Yusuf Meral
Kutb-ul Aktâb Abdulâhâd Nûrî soyundan gelen, muhterem hocamız Sn. Dr.M. Fatih GÜNEREN Bey’in ‘’İlim ve Kültür tarihinde Sivâsîler Ulusal Sempozyumu’’nda sunduğu tebliğ aşağıdadır. (Bu, büyük sülaleyi daha yakından tanımak ve bilgi edinmek açısından)
Şemseddîn-i Sivâsî Ailesi
DR. M. FATİH GÜNEREN
SİVÂSÎ AHFADINDAN
Muhterem Hanımefendiler, Beyefendiler, değerli ilim adamları,
Şemseddîn-i Sivâsî hazretlerinin muhibleri, mânevî ve sulbî evlâdları,
aziz Sivaslı hemşehrilerim, hepinizi muhabbetle selamlıyorum,
Bu sempozyumda büyük velî, Halvetiyye-i Şemsiyye’nin müessisi,
Şemseddîn-i Sıvâsî ks.

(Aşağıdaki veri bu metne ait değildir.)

(* ===== verification/Lines.v ===== *)
(** * Line management: the invariant of an area and what each operation does to it

    [lines_ok] is the invariant of one [line_mgmt]: every line is in exactly one
    of the free list, the victim queue, the full list, the open position, or
    detached for collection; the victim queue is a heap whose members record
    their slots; the counters are the lengths; the valid and invalid counts of a
    line count its pages; free lines are erased, queued lines have no free page
    and some invalid one, full lines are fully valid, and the open line is
    free exactly from its cursor on. *)

From Stdlib Require Import ZArith Lia.
From stdpp Require Import base list numbers sets.
From S2P Require Import Prelude PQueue Config SsdParams ConvFtl Geometry Media.
From S2P Require Ssd.
Import Ssd (ppa, page_status, PG_FREE, PG_INVALID, PG_VALID).

(** ** Lines as objects of the victim queue *)
#[export] Instance victim_laws : PQLaws (list line).
Proof.
  refine {| pvalid (s : list line) x := (x < length s)%nat; pri_ok v := 0 <= v < 2 ^ 31 |};
    cbn; unfold victim_line_get_pri, victim_line_set_pri, victim_line_get_pos, victim_line_set_pos,
      victim_line_cmp_pri.
  - intros s x i y. by rewrite length_alter.
  - intros s x v y. by rewrite length_alter.
  - intros s x i y Hx. case_decide as E; subst.
    + rewrite list_lookup_alter_eq. by destruct (lookup_lt_is_Some_2 s y Hx) as [l ->].
    + by rewrite list_lookup_alter_ne.
  - intros s x i y. destruct (decide (x = y)) as [->|].
    + rewrite list_lookup_alter_eq. by destruct (s !! y).
    + by rewrite list_lookup_alter_ne.
  - intros s x v y. destruct (decide (x = y)) as [->|].
    + rewrite list_lookup_alter_eq. by destruct (s !! y).
    + by rewrite list_lookup_alter_ne.
  - intros s x v y Hx Hv. case_decide as E; subst.
    + rewrite list_lookup_alter_eq. destruct (lookup_lt_is_Some_2 s y Hx) as [l ->]. cbn.
      by rewrite i32_id, u64_id by lia.
    + by rewrite list_lookup_alter_ne.
  - intros a b. lia.
  - intros a b c. lia.
Defined.

(** Two lines that differ in the recorded position at most. *)
Definition same_but_pos (l l' : line) : Prop :=
  id l' = id l /\ ipc l' = ipc l /\ vpc l' = vpc l /\ mtime l' = mtime l.

Lemma pos_steps_line E (ls ls' : list line) p l' :
  pos_steps E ls ls' -> ls' !! p = Some l' ->
  exists l, ls !! p = Some l /\ same_but_pos l l' /\ (~ E p -> l' = l).
Proof.
  intros Hs. revert l'. induction Hs as [|ls ls' y i Hy Hs IH]; intros l' Hl.
  - exists l'. split; [done|]. split; [by repeat split|done].
  - cbn in Hl. unfold victim_line_set_pos in Hl. destruct (decide (y = p)) as [->|Hne].
    + rewrite list_lookup_alter_eq in Hl. destruct (ls' !! p) as [l0|] eqn:Hl0; [|done].
      injection Hl as <-. destruct (IH l0 eq_refl) as (l & Hl & Hsame & _).
      exists l. split; [done|]. split; [done|]. by intros [].
    + rewrite list_lookup_alter_ne in Hl by done. by apply IH.
Qed.

Lemma pos_steps_length E (ls ls' : list line) : pos_steps E ls ls' -> length ls' = length ls.
Proof. induction 1 as [|ls ls' y i Hy Hs IH]; [done|]. cbn. unfold victim_line_set_pos. by rewrite length_alter. Qed.

(** ** Counting along a line *)
Definition count_range (P : Z -> Prop) `{!forall k, Decision (P k)} (n : Z) : Z :=
  Z.of_nat (length (filter P (zseq n))).

Lemma filter_agree {A} (P Q : A -> Prop) `{!forall x, Decision (P x), !forall x, Decision (Q x)} (l : list A) :
  (forall x, x ∈ l -> P x <-> Q x) -> filter P l = filter Q l.
Proof.
  induction l as [|x l IH]; intros Hag; [done|]. rewrite !filter_cons, IH by (intros; apply Hag; by right).
  pose proof (Hag x ltac:(by left)). repeat case_decide; tauto.
Qed.

Lemma count_upd (P Q : Z -> Prop) `{!forall k, Decision (P k), !forall k, Decision (Q k)} n k0 :
  0 <= k0 < n -> (forall k, 0 <= k < n -> k <> k0 -> P k <-> Q k) ->
  count_range Q n = count_range P n - (if decide (P k0) then 1 else 0) + (if decide (Q k0) then 1 else 0).
Proof.
  intros Hk Heq. unfold count_range, zseq.
  assert (seqZ 0 n = seqZ 0 k0 ++ k0 :: seqZ (k0 + 1) (n - k0 - 1)) as ->.
  { replace n with (k0 + (1 + (n - k0 - 1))) at 1 by lia. rewrite seqZ_app by lia. f_equal.
    rewrite seqZ_cons by lia. replace (0 + k0) with k0 by lia. do 2 f_equal; lia. }
  rewrite !list.filter_app, !filter_cons, !length_app.
  rewrite (filter_agree Q P (seqZ 0 k0)), (filter_agree Q P (seqZ (k0 + 1) (n - k0 - 1))).
  - repeat case_decide; cbn [length]; lia.
  - intros k Hin%elem_of_seqZ. symmetry. apply Heq; lia.
  - intros k Hin%elem_of_seqZ. symmetry. apply Heq; lia.
Qed.

Lemma count_nonneg (P : Z -> Prop) `{!forall k, Decision (P k)} n : 0 <= count_range P n.
Proof. unfold count_range. lia. Qed.

Lemma count_ext (P Q : Z -> Prop) `{!forall k, Decision (P k), !forall k, Decision (Q k)} n :
  (forall k, 0 <= k < n -> P k <-> Q k) -> count_range P n = count_range Q n.
Proof. intros Hag. unfold count_range. rewrite (filter_agree P Q); [done|]. intros k ?%Ssd.elem_of_zseq. by apply Hag. Qed.

Lemma count_pos (P : Z -> Prop) `{!forall k, Decision (P k)} n k : 0 <= k < n -> P k -> 1 <= count_range P n.
Proof.
  intros Hk HP. unfold count_range.
  assert (k ∈ filter P (zseq n)) as Hin by (apply list_elem_of_filter; by rewrite Ssd.elem_of_zseq).
  destruct (filter P (zseq n)); [by apply elem_of_nil in Hin|cbn [length]; lia].
Qed.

Hazretleri’nin hayatının muhtelif cepheleri hakkında
çok değerli ilim adamlarımızın tebliğleri yer aldığı; ayrıca Hazretin
hayatının maddi mânevi her vechesi, yeğeni ve damadı, aynı zamanda da
halîfesi olan Şeyh Receb’üs Sıvâsi’nin yazmış olduğu “Necm-ül Hüdâ fi
Menâkıb-ış Şeyh Şemsed-din-i Eb-is-Senâ” adlı kitapta teferruatlı olarak
verilmiş olduğundan, biografik konuları ehline bırakıp, tesbit edebildiğimiz
kadar Hazretin bugüne uzanan soyağacını takdime gayret edeceğim.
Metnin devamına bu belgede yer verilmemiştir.